Amazon Virtual Private Cloud (Amazon VPC) is a service that lets you launch AWS resources in a logically isolated virtual network that you define. You have complete control over your virtual networking environment, including selection of your own IP address range, creation of subnets, and configuration of route tables and network gateways. You can use both IPv4 and IPv6 for most resources in your virtual private cloud, helping to ensure secure and easy access to resources and applications.
Your default VPC includes an internet gateway, and each default subnet is a public subnet. Each instance that you launch into a default subnet has a private IPv4 address and a public IPv4 address. These instances can communicate with the internet through the internet gateway. An internet gateway enables your instances to connect to the internet through the Amazon EC2 network edge.
By default, each instance that you launch into a nondefault subnet has a private IPv4 address, but no public IPv4 address, unless you specifically assign one at launch, or you modify the subnet's public IP address attribute. These instances can communicate with each other, but can't access the internet.
You can enable internet access for an instance launched into a nondefault subnet by attaching an internet gateway to its VPC (if its VPC is not a default VPC) and associating an Elastic IP address with the instance.

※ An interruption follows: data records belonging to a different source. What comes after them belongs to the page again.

Lemma key_challenge d w : key_ok w → key_ok (on_challenge d w).
Proof.
  intros Hw. unfold on_challenge. destruct (browserKey p); [key_quiet|].
  destruct (is_truthy (keyMaterial w)) eqn:Et; cbn [negb]; [|done].
  pose proof Hw as (H1 & H2 & H3 & _).
  assert (signed w = []) as Hs.
  { destruct (signed w) eqn:E; [done|]. destruct H3 as [Hk _]; [done|]. by rewrite Hk in Et. }
  assert (awaitingToken w = false) as Ha.
  { destruct (awaitingToken w); [|done]. destruct (H2 eq_refl) as [_ Hk]. by rewrite Hk in Et. }
  set (w0 := sign_log (Buffer_base64 d) w).
  assert (∀ w', keys_gone w0 w' → key_ok w') as Hgone.
  { intros w' (A & B & C & D & E & F). apply (key_attempt w); [done|done| |by rewrite B|done..].
    rewrite A. unfold w0. cbn. rewrite Hs. done. }
  destruct (generateSignature _ _ _); apply Hgone; [apply sign_done_gone|apply sign_failed_gone].
Qed.

Lemma key_text d w : key_ok w → key_ok (on_text d w).
Proof.
  intros Hw. unfold on_text. destruct (parseMessage d) as [[k data]|]; [|destruct (negb (lastError w)); [key_quiet|done]].
  destruct (is_kind SIGNATURE k); [by apply key_challenge|].
  destruct (is_kind ERROR k); [destruct (resolveError _ _ _); key_quiet|].
  destruct (is_kind SESSION k); [unfold with_recorder; destruct (recorder w); [key_quiet|done]|].
  destruct (is_kind REAUTH k); [key_quiet|done].
Qed.

Lemma key_token ok container cols rows w : awaitingToken w = true → key_ok w → key_ok (on_token ok container cols rows w).
Proof.
  intros Ha (H1 & H2 & H3 & H4). destruct (H2 Ha) as [Hs Hk]. unfold on_token. cbn [cancelled set_pending].
  destruct (cancelled w) eqn:Ec; [|destruct ok; [destruct container|]]; unfold key_ok; cbn; rewrite ?Hs, ?Hk, ?Ec; cbn;
    split_and!; try done; naive_solver lia.
Qed.

Lemma key_unmount w : key_ok w → key_ok (unmount w).
Proof.
  intros (H1 & H2 & H3 & H4). unfold unmount, discard, finalizeRecording. cbn.
  destruct (existsb _ _); destruct (recorder w); cbn; unfold key_ok; cbn;
    (split; [done|]; split; [done|]; split; [|intros _; apply clear_erases]);
    intros Hs; destruct (H3 Hs) as (? & ? & ?); (split; [done|]; split; [done|]; apply clear_erases).
Qed.

(** Store actions that do not open the session again. *)
Definition foreign (e : wevent) : Prop := match e with WStore a => id session ∉ opened [a] | _ => True end.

Alternatively, to allow an instance in your VPC to initiate outbound connections to the internet but prevent unsolicited inbound connections from the internet, you can use a network address translation (NAT) device for IPv4 traffic. NAT maps multiple private IPv4 addresses to a single public IPv4 address. A NAT device has an Elastic IP address and is connected to the internet through an internet gateway. You can connect an instance in a private subnet to the internet through the NAT device, which routes traffic from the instance to the internet gateway, and routes any responses to the instance.